** Records to use follows **
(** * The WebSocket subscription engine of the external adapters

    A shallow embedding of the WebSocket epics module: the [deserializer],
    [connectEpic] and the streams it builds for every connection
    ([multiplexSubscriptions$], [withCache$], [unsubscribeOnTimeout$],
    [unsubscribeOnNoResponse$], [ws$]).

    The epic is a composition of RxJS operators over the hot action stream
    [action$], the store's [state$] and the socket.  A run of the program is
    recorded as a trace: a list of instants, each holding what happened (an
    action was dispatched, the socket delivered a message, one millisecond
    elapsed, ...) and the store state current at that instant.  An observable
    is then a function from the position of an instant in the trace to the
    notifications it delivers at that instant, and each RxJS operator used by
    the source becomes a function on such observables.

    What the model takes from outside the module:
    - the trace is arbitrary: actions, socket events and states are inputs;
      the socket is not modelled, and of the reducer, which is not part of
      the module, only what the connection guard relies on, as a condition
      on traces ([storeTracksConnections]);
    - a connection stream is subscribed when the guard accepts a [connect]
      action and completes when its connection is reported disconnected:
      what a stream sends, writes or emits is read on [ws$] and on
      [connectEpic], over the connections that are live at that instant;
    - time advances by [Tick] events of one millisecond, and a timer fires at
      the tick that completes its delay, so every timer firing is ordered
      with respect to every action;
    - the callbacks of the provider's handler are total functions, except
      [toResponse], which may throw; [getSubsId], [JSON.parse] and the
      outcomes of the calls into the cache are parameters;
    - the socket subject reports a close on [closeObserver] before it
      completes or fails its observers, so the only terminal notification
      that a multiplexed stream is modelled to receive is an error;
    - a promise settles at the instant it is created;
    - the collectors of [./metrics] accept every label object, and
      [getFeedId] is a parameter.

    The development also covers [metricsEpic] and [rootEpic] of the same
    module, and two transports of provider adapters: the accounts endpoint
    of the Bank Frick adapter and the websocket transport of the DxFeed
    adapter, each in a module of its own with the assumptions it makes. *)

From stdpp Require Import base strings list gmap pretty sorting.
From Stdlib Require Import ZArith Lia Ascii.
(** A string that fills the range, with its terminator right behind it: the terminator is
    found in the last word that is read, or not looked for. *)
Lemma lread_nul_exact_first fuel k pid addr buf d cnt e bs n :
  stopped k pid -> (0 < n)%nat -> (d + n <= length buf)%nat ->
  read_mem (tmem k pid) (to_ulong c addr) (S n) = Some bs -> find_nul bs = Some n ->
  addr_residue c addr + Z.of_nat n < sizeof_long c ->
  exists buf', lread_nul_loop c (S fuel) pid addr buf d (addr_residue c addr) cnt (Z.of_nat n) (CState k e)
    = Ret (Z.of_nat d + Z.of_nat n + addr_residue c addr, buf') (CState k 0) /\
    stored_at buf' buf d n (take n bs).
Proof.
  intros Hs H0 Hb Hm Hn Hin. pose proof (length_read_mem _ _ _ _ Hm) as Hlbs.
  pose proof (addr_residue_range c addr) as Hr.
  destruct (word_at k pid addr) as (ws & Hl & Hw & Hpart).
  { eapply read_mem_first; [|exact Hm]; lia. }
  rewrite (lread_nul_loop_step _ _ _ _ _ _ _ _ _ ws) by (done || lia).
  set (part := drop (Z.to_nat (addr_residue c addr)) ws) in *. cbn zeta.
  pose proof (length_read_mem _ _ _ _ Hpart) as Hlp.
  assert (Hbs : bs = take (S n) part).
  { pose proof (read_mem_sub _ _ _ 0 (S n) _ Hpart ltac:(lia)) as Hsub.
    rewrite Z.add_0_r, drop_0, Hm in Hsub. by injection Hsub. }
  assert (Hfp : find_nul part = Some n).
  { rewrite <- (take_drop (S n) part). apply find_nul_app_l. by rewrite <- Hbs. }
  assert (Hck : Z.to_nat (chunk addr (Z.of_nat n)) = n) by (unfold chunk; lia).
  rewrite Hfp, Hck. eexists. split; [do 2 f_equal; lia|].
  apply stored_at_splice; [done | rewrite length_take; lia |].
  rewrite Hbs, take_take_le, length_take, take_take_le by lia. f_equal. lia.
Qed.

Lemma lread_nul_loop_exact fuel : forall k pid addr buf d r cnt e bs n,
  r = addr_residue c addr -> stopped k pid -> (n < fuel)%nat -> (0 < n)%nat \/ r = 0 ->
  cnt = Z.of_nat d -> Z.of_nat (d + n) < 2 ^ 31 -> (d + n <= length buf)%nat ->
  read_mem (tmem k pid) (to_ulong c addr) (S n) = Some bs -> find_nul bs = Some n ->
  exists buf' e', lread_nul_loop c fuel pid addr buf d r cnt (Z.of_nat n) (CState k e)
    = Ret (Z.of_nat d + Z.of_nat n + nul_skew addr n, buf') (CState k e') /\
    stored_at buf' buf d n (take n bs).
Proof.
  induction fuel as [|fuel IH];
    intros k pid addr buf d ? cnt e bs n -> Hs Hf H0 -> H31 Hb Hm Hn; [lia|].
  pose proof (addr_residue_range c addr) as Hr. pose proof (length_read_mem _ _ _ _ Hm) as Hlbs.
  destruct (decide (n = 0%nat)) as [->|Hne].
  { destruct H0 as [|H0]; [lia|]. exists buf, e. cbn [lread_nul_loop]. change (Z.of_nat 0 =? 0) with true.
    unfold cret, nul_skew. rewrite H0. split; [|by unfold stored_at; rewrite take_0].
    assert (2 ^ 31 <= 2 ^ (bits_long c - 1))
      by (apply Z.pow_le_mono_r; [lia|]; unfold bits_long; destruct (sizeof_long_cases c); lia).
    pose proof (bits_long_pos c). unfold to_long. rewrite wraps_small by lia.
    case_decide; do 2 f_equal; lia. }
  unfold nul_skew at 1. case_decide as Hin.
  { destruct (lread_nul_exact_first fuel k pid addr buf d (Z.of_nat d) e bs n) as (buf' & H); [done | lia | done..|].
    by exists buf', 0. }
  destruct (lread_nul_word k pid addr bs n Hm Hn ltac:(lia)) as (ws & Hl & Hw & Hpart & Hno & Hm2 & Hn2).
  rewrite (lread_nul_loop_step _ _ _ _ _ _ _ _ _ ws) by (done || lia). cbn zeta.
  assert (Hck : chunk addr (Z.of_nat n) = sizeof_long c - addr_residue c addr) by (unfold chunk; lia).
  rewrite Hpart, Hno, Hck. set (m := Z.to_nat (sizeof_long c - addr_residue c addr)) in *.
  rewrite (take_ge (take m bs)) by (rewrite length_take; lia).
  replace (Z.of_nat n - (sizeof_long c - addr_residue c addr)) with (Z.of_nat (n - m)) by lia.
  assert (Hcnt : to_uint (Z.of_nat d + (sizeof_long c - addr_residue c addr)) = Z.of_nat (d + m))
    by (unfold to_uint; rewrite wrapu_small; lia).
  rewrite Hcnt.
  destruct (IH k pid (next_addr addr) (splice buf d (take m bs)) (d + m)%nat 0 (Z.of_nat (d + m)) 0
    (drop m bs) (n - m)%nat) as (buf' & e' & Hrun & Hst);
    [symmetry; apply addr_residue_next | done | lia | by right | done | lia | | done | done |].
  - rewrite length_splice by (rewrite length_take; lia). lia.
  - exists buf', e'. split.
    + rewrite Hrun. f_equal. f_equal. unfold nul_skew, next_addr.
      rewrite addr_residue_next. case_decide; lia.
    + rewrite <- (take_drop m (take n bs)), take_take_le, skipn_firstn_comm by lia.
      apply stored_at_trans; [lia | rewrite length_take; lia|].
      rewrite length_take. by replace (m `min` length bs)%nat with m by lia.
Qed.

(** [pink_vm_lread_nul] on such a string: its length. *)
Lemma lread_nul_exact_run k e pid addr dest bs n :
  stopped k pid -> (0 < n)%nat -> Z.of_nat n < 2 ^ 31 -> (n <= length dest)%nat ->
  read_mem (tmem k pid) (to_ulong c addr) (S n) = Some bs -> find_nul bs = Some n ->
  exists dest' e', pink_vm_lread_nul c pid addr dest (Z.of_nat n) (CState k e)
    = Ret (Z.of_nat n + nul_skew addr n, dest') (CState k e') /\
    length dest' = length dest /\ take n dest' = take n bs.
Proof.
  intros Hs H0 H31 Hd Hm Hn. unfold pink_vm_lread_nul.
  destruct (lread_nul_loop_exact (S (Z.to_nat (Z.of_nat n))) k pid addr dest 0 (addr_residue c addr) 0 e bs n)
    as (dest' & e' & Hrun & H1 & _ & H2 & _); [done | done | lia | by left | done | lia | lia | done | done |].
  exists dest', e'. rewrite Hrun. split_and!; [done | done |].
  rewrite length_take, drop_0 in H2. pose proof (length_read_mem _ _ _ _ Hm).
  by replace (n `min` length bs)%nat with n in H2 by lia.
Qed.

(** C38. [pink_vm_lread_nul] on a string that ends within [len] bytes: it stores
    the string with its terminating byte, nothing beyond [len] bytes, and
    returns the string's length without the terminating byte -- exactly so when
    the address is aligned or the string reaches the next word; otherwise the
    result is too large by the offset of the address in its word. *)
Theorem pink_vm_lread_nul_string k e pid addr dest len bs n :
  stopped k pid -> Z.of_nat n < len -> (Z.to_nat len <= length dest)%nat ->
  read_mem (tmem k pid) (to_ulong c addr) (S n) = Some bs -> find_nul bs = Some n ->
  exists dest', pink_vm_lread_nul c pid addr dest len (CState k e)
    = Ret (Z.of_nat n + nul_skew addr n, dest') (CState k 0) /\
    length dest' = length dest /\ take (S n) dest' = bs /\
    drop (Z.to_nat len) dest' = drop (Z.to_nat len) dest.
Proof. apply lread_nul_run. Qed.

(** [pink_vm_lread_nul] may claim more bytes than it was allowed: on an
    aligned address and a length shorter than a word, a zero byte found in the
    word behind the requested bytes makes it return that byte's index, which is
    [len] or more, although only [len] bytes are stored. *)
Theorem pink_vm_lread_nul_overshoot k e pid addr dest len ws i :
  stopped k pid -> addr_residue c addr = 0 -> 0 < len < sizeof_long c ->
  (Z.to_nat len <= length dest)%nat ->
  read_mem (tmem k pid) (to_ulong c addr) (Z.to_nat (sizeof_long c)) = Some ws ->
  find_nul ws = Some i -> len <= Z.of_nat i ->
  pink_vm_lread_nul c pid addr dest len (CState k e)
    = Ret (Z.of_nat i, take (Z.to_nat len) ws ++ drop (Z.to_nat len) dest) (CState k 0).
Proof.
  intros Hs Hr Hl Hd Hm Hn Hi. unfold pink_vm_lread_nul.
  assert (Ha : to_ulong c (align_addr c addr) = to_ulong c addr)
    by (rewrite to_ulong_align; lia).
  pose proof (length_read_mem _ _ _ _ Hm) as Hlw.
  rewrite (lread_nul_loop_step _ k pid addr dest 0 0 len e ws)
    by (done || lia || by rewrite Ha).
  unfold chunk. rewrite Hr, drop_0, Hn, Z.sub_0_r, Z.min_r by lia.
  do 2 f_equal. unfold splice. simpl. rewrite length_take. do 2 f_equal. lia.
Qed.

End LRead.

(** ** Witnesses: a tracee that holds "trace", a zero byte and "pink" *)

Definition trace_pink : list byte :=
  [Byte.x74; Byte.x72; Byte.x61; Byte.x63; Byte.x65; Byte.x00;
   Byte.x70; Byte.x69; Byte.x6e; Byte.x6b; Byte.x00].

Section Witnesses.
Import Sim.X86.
** End of Records to use **
Your objective: Take from the material above the lines running from the one with "r = addr_residue" through the one with "by (apply Z.pow_le_mono_r;", and repeat them exactly, with nothing else.

Written response:
  r = addr_residue c addr -> stopped k pid -> (n < fuel)%nat -> (0 < n)%nat \/ r = 0 ->
  cnt = Z.of_nat d -> Z.of_nat (d + n) < 2 ^ 31 -> (d + n <= length buf)%nat ->
  read_mem (tmem k pid) (to_ulong c addr) (S n) = Some bs -> find_nul bs = Some n ->
  exists buf' e', lread_nul_loop c fuel pid addr buf d r cnt (Z.of_nat n) (CState k e)
    = Ret (Z.of_nat d + Z.of_nat n + nul_skew addr n, buf') (CState k e') /\
    stored_at buf' buf d n (take n bs).
Proof.
  induction fuel as [|fuel IH];
    intros k pid addr buf d ? cnt e bs n -> Hs Hf H0 -> H31 Hb Hm Hn; [lia|].
  pose proof (addr_residue_range c addr) as Hr. pose proof (length_read_mem _ _ _ _ Hm) as Hlbs.
  destruct (decide (n = 0%nat)) as [->|Hne].
  { destruct H0 as [|H0]; [lia|]. exists buf, e. cbn [lread_nul_loop]. change (Z.of_nat 0 =? 0) with true.
    unfold cret, nul_skew. rewrite H0. split; [|by unfold stored_at; rewrite take_0].
    assert (2 ^ 31 <= 2 ^ (bits_long c - 1))
      by (apply Z.pow_le_mono_r; [lia|]; unfold bits_long; destruct (sizeof_long_cases c); lia).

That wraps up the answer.